16 Words


William Carlos Williams works as a doctor in Rutherford, New Jersey. As he attends to his patients, he contemplates the weather, various incidents, and his neighbourhood. Between visits and appointments, he creates poems on his prescription pads. Sometimes he is inspired by an incident such as eating plums saved for breakfast, as in ‘This is Just to Say‘. Possibly, he is inspired by the haste of a passing fire engine as in ‘The Great Figure’. 

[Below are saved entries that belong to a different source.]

(** ** Bytes *)

Abbreviation in_bytes := (Forall is_byte_value).
Lemma spaces_bytes w : spaces w -> in_bytes w.
Proof. intros Hw. eapply Forall_impl; [exact Hw|]. intros c Hc%space_range. unfold is_byte_value. lia. Qed.
Lemma digits_bytes ds : digits ds -> in_bytes ds.
Proof. intros Hd. eapply Forall_impl; [exact Hd|]. intros c Hc%between_spec. unfold is_byte_value. lia. Qed.
Lemma hexes_bytes ds cp : hexes ds = Some cp -> in_bytes ds.
Proof.
  assert (forall c, is_Some (hex_of c) -> is_byte_value c) as Hh.
  { intros c [v Hv]. unfold hex_of in Hv. unfold is_byte_value. repeat case_match; try done;
      repeat match goal with E : between _ _ c = true |- _ => apply between_spec in E end; lia. }
  intros Hd. destruct ds as [|a [|b [|c [|d [|]]]]]; try done. cbn in Hd. repeat case_match; try done. repeat constructor; apply Hh; eauto.
Qed.
Lemma piece_bytes b t : piece b t -> in_bytes t.
Proof.
  intros [c Hc _ _|c ranges r Hc Hr Hf|c b' Hb|ds cp Hd _|ds1 ds2 hi lo H1 H2 _ _].
  - constructor; [unfold is_byte_value; lia|done].
  - constructor; [|eapply ranges_bytes; eauto]. unfold is_byte_value. unfold ranges_after, between in Hr. repeat case_match; try done; lia.
  - constructor; [done|]. apply Forall_singleton. unfold is_byte_value. unfold short_escape in Hb. repeat case_match; try done; lia.
  - do 2 (constructor; [done|]). by eapply hexes_bytes.
  - do 2 (constructor; [done|]). apply Forall_app. split; [by eapply hexes_bytes|]. do 2 (constructor; [done|]). by eapply hexes_bytes.
Qed.
Lemma spelled_bytes v t : spelled v t -> in_bytes t.
Proof. induction 1 as [|b t v r Hp _ IH]; [done|]. apply Forall_app. split; [by eapply piece_bytes|done]. Qed.
Lemma string_bytes s t : string_text s t -> in_bytes t.
Proof. intros (t' & Ht & ->). constructor; [done|]. apply Forall_app. split; [by eapply spelled_bytes|by constructor]. Qed.
Lemma int_bytes i : int_part i -> in_bytes i.
Proof. intros Hi. by apply digits_bytes, int_part_digits. Qed.
Lemma float_bytes t : float_text t -> in_bytes t.
Proof.
  assert (forall e, is_exponent e = true -> is_byte_value e) as Hx by (unfold is_exponent, is_byte_value; lia).
  assert (forall d ds, is_digit d = true -> digits ds -> in_bytes (d :: ds)) as Hdd by (intros d ds Hd Hds; apply digits_bytes; by constructor).
  intros (sign & i & f & e & Hs & Hi & Hf & He & _ & ->). apply Forall_app; split; [destruct Hs as [-> | ->]; by repeat constructor|].
  apply Forall_app; split; [by apply int_bytes|]. apply Forall_app; split.
  - destruct Hf; [done|]. constructor; [done|by apply Hdd].
  - destruct He as [|e d ds He Hd Hds|e sg d ds He Hsg Hd Hds]; [done|constructor; [by apply Hx|by apply Hdd]|].
    constructor; [by apply Hx|]. constructor; [destruct Hsg as [-> | ->]; done|by apply Hdd].
Qed.
Create HintDb bytes discriminated.
#[export] Hint Resolve spaces_bytes string_bytes int_bytes float_bytes : bytes.
Lemma spells_bytes : (forall j t, spells j t -> in_bytes t) /\ (forall l t, spells_elements l t -> in_bytes t) /\ (forall ms t, spells_members ms t -> in_bytes t).
Proof.
  apply spells_all; intros; repeat match goal with
    | |- in_bytes (_ ++ _) => apply Forall_app; split
    | |- in_bytes (_ :: _) => constructor; [done|]
    | |- in_bytes [] => constructor
    | |- in_bytes (bytes_of _) => apply bytes_of_range
    end; eauto with bytes.
Qed.
Lemma bytes_of_text_of l : in_bytes l -> bytes_of (text_of l) = l.
Proof.
  intros Hl. unfold bytes_of, text_of. rewrite String.list_ascii_of_string_of_list_ascii, map_map. rewrite <- (map_id l) at 2. apply map_ext_in.
  intros c Hc. rewrite Forall_forall in Hl. assert (is_byte_value c) as Hb by (apply Hl; by apply list_elem_of_In). unfold byte_of, char_of.
  rewrite Ascii.N_ascii_embedding; unfold is_byte_value in Hb; lia.
Qed.
(* ===== verification/SdpUtilsSpec.v ===== *)
(** * Properties of sdp/Utils.cpp

    Encodings are read back from the lines that announce them, with and without
    RTX and simulcast; roles and fingerprints are read back from sections; and
    the cases in which reading fails. *)

From stdpp Require Import base list strings pretty.
From Stdlib Require Import ZArith Lia Ascii.
From S2P Require Import Prelude Json Text OrtcValidate OrtcValidateSpec OrtcCaps OrtcMatch OrtcExtended.
From S2P Require Import OrtcDerive Utils MediaSection MediaSectionSpec Regex Grammar SdpParse SdpUtils.

(** ** Ordered maps *)

Section maps.
Context {V : Type}.
Implicit Types m : list (Z * V).

Lemma zlookup_insert k k' v m : zlookup k (zinsert k' v m) = if (k =? k')%Z then Some v else zlookup k m.
Proof.
  induction m as [|[k0 v0] m IH]; cbn [zinsert zlookup]; [done|].
  destruct (Z.ltb_spec k' k0); cbn [zlookup]; [done|]. destruct (Z.eqb_spec k' k0) as [->|]; cbn [zlookup].
  - by destruct (Z.eqb_spec k k0).
  - rewrite IH. destruct (Z.eqb_spec k k0), (Z.eqb_spec k k'); try done. lia.
Qed.
(* ===== verification/RemoteSdp.v ===== *)
(** * sdp/RemoteSdp.cpp

    The remote description: the media sections in order, their indices by mid,
    and the SDP object that is kept beside them.  Sections are owned by the
    description, one pointer each, so the vector holds them by value. *)

From stdpp Require Import base list gmap strings pretty.
From Stdlib Require Import ZArith Lia Ascii.
From S2P Require Import Prelude Json Text OrtcCaps Utils MediaSection Regex Grammar SdpWrite.

Record RemoteSdp := mkRemoteSdp {
  iceParameters : json;
  iceCandidates : json;
  dtlsParameters : json;
  sctpParameters : json;
  mediaSections : list MediaSection;
  midToIndex : gmap string nat;
  firstMid : string;
  sdpObject : json;
}.

Definition with_ice v r := mkRemoteSdp v (iceCandidates r) (dtlsParameters r) (sctpParameters r)
  (mediaSections r) (midToIndex r) (firstMid r) (sdpObject r).
Definition with_dtls v r := mkRemoteSdp (iceParameters r) (iceCandidates r) v (sctpParameters r)
  (mediaSections r) (midToIndex r) (firstMid r) (sdpObject r).
Definition with_sections v r := mkRemoteSdp (iceParameters r) (iceCandidates r) (dtlsParameters r) (sctpParameters r)
  v (midToIndex r) (firstMid r) (sdpObject r).
Definition with_map v r := mkRemoteSdp (iceParameters r) (iceCandidates r) (dtlsParameters r) (sctpParameters r)
  (mediaSections r) v (firstMid r) (sdpObject r).
Definition with_first v r := mkRemoteSdp (iceParameters r) (iceCandidates r) (dtlsParameters r) (sctpParameters r)
  (mediaSections r) (midToIndex r) v (sdpObject r).
Definition with_sdp v r := mkRemoteSdp (iceParameters r) (iceCandidates r) (dtlsParameters r) (sctpParameters r)
  (mediaSections r) (midToIndex r) (firstMid r) v.

(** Run on a member of the description. *)
Definition on_sdp {A} (m : M json A) : M RemoteSdp A := zoom (fun r => Some (sdpObject r)) with_sdp m.
Definition on_dtls {A} (m : M json A) : M RemoteSdp A := zoom (fun r => Some (dtlsParameters r)) with_dtls m.

(** [this->mediaSections[idx]]: undefined past the end. *)
Definition section_at (i : nat) : M RemoteSdp MediaSection := fun r =>
  (match mediaSections r !! i with Some s => Ok s | None => Undef end, r).
Definition set_section (i : nat) (s : MediaSection) : M RemoteSdp unit :=
  modify (fun r => with_sections (<[i:=s]> (mediaSections r)) r).
(** [this->midToIndex[mid]]: a missing mid is inserted with index 0. *)
Definition index_of (mid : string) : M RemoteSdp nat := fun r =>
  match midToIndex r !! mid with
  | Some i => (Ok i, r)
  | None => (Ok 0, with_map (<[mid:=0]> (midToIndex r)) r)
  end.
(** [this->sdpObject["media"][idx] = obj] *)
Definition set_media (i : nat) (obj : json) : M RemoteSdp unit :=
  on_sdp (at_key "media" (at_idx i (put obj))).

(** ** Construction *)

Definition initialOrigin : list (string * json) :=
  [ ("address", JString "0.0.0.0"); ("ipVer", JInt 4); ("netType", JString "IN");
    ("sessionId", JInt 10000); ("sessionVersion", JInt 0); ("username", JString "libmediasoupclient") ].
Definition initialSdpObject : json := mk_obj
  [ ("version", JInt 0);
    ("origin", mk_obj initialOrigin);
    ("name", JString "-");
    ("timing", mk_obj [ ("start", JInt 0); ("stop", JInt 0) ]);
    ("media", JArray []) ].

(** [this->dtlsParameters.at("fingerprints")[numFingerprints - 1][k]], with the
    DTLS parameters as the state.  Without any fingerprint, the index wraps and
    the array cannot grow that far. *)
Definition lastFingerprint (k : string) : M json json :=
  fingerprints <- get_key "fingerprints" ;;
  match json_size fingerprints with
  | 0 => undef
  | S n => at_key "fingerprints" (at_idx n (get_key k))
  end.

Definition newRemoteSdp (iceParameters iceCandidates dtlsParameters sctpParameters : json) : outcome RemoteSdp :=
  let sdp := initialSdpObject in
  let sdp := if contains "iceLite" iceParameters then jset "icelite" (JString "ice-lite") sdp else sdp in
  let sdp := jset "msidSemantic" (mk_obj [ ("semantic", JString "WMS"); ("token", JString "*") ]) sdp in
  let '(r, dtlsParameters) :=
    (algorithm <- lastFingerprint "algorithm" ;;
     value <- lastFingerprint "value" ;;
     ret (mk_obj [ ("type", algorithm); ("hash", value) ])) dtlsParameters in
  let! fingerprint := r in
  let sdp := jset "fingerprint" fingerprint sdp in
  let sdp := jset "groups" (JArray [ mk_obj [ ("type", JString "BUNDLE"); ("mids", JString "") ] ]) sdp in
  Ok (mkRemoteSdp iceParameters iceCandidates dtlsParameters sctpParameters [] ∅ "" sdp).

(** ** Updates of all sections *)

Definition set_icelite : M RemoteSdp unit :=
  r <- get ;;
  when (contains "iceLite" (iceParameters r)) (on_sdp (set_key "icelite" (JString "ice-lite"))).

(** [for (idx = 0; idx < size(); ++idx)] with the section replaced by [f]. *)
Definition update_section (f : MediaSection -> outcome MediaSection) (i : nat) : M RemoteSdp unit :=
  s <- section_at i ;;
  s' <- lift (f s) ;;
  set_section i s' ;;;
  set_media i (GetObject s').
Definition update_sections (f : MediaSection -> outcome MediaSection) : M RemoteSdp unit :=
  r <- get ;; for_list (seq 0 (length (mediaSections r))) (update_section f).

Definition UpdateIceParameters (ice : json) : M RemoteSdp unit :=
  modify (with_ice ice) ;;;
  set_icelite ;;;
  update_sections (SetIceParameters ice).

Definition UpdateDtlsRole (role : string) : M RemoteSdp unit :=
  on_dtls (set_key "role" (JString role)) ;;;
  set_icelite ;;;
  update_sections (fun s => Ok (SetDtlsRole role s)).

(** ** Sections *)

(** The first closed section from [i] on with its mid, or the next index. *)
Fixpoint next_index (i : nat) (l : list MediaSection) : outcome (nat * string) :=
  match l with
  | [] => Ok (i, "")
  | s :: r =>
    let! closed := IsClosed s in
    if closed : bool then let! mid := GetMid s in Ok (i, mid) else next_index (S i) r
  end.
Definition GetNextMediaSectionIdx (r : RemoteSdp) : outcome (nat * string) := next_index 0 (mediaSections r).

Fixpoint bundle_mids (mids : string) (l : list MediaSection) : outcome string :=
  match l with
  | [] => Ok mids
  | s :: r =>
    let! closed := IsClosed s in
    if negb closed then
      let! mid := GetMid s in
      bundle_mids (if String.eqb mids "" then mid else mids +:+ " " +:+ mid) r
    else bundle_mids mids r
  end.
Definition RegenerateBundleMids : M RemoteSdp unit :=
  r <- get ;;
  mids <- lift (bundle_mids "" (mediaSections r)) ;;
  on_sdp (at_key "groups" (at_idx 0 (set_key "mids" (JString mids)))).

Definition AddMediaSection (newMediaSection : MediaSection) : M RemoteSdp unit :=
  r <- get ;;
  when (String.eqb (firstMid r) "")
    (mid <- lift (GetMid newMediaSection) ;; modify (with_first mid)) ;;;
  modify (fun r => with_sections (mediaSections r ++ [newMediaSection]) r) ;;;
  mid <- lift (GetMid newMediaSection) ;;
  modify (fun r => with_map (<[mid := length (mediaSections r) - 1]> (midToIndex r)) r) ;;;
  on_sdp (at_key "media" (push_back (GetObject newMediaSection))) ;;;
  RegenerateBundleMids.

Definition ReplaceMediaSection (newMediaSection : MediaSection) (reuseMid : string) : M RemoteSdp unit :=
  if negb (String.eqb reuseMid "") then
    i <- index_of reuseMid ;;
    oldMediaSection <- section_at i ;;
    set_section i newMediaSection ;;;
    oldMid <- lift (GetMid oldMediaSection) ;;
    modify (fun r => with_map (delete oldMid (midToIndex r)) r) ;;;
    newMid <- lift (GetMid newMediaSection) ;;
    modify (fun r => with_map (<[newMid := i]> (midToIndex r)) r) ;;;
    set_media i (GetObject newMediaSection) ;;;
    RegenerateBundleMids
  else
    newMid <- lift (GetMid newMediaSection) ;;
    i <- index_of newMid ;;
    _ <- section_at i ;;
    set_section i newMediaSection ;;;
    r <- get ;;
    set_media (length (mediaSections r) - 1) (GetObject newMediaSection).

(** The second component of the state is [offerRtpParameters], passed by
    reference to the constructor of the answer. *)
Definition on_remote_sdp {A} (m : M RemoteSdp A) : M (RemoteSdp * json) A :=
  zoom (fun s => Some s.1) (fun r s => (r, s.2)) m.
Definition Send (offerMediaObject : json) (reuseMid : string) (answerRtpParameters : json)
    (codecOptions : option json) : M (RemoteSdp * json) unit :=
  s <- get ;;
  let r := s.1 in
  mediaSection <- zoom (fun s => Some s.2) (fun p s => (s.1, p))
    (AnswerMediaSection (iceParameters r) (iceCandidates r) (dtlsParameters r) (sctpParameters r)
       offerMediaObject answerRtpParameters codecOptions) ;;
  on_remote_sdp (if negb (String.eqb reuseMid "") then ReplaceMediaSection mediaSection reuseMid
                 else AddMediaSection mediaSection).

Definition Receive (mid kind : string) (offerRtpParameters : json) (streamId trackId : string) : M RemoteSdp unit :=
  r <- get ;;
  mediaSection <- lift (OfferMediaSection (iceParameters r) (iceCandidates r) JNull mid kind
                          offerRtpParameters streamId trackId) ;;
  AddMediaSection mediaSection.

Definition DisableMediaSection (mid : string) : M RemoteSdp unit :=
  i <- index_of mid ;;
  s <- section_at i ;;
  set_section i (Disable s).

Definition CloseMediaSection (mid : string) : M RemoteSdp unit :=
  i <- index_of mid ;;
  s <- section_at i ;;
  r <- get ;;
  let s' := if String.eqb mid (firstMid r) then Disable s else Close s in
  set_section i s' ;;;
  set_media i (GetObject s') ;;;
  RegenerateBundleMids.

Definition GetSdp `{JsonDump} : M RemoteSdp string :=
  v <- on_sdp (at_key "origin" (get_key "sessionVersion")) ;;
  version <- lift (get_uint32 v) ;;
  on_sdp (at_key "origin" (set_key "sessionVersion" (JUint (wrap_u 32 (version + 1))))) ;;;
  on_sdp write.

In ‘16 Words’, Dr Williams establishes the pattern of life. He contemplates the essential role of a red wheelbarrow in the vegetable garden of Thaddeus Marshall, one of his patients. The barrow carries the produce grown and sold by Mr Marshall each week. In sixteen words he sums up a pattern, routine and balance of life.

Dr Williams’ poems have ‘unexpected line breaks,’ [lack] ‘capital letters’ and [leave out] ‘punctuation.’. However, his considerations of the mundanities and wealth of life are part of a great poetry lexicon.

’16 Words‘ is a magnificent book. We follow the route of the doctor, watching him treat his patients, view his world and reach out to his writing. We realise his inspiration. The gentle sepia tones, reminiscent of Emily Hughes’ work, and encouraging text, combine to create a truly memorable book to treasure.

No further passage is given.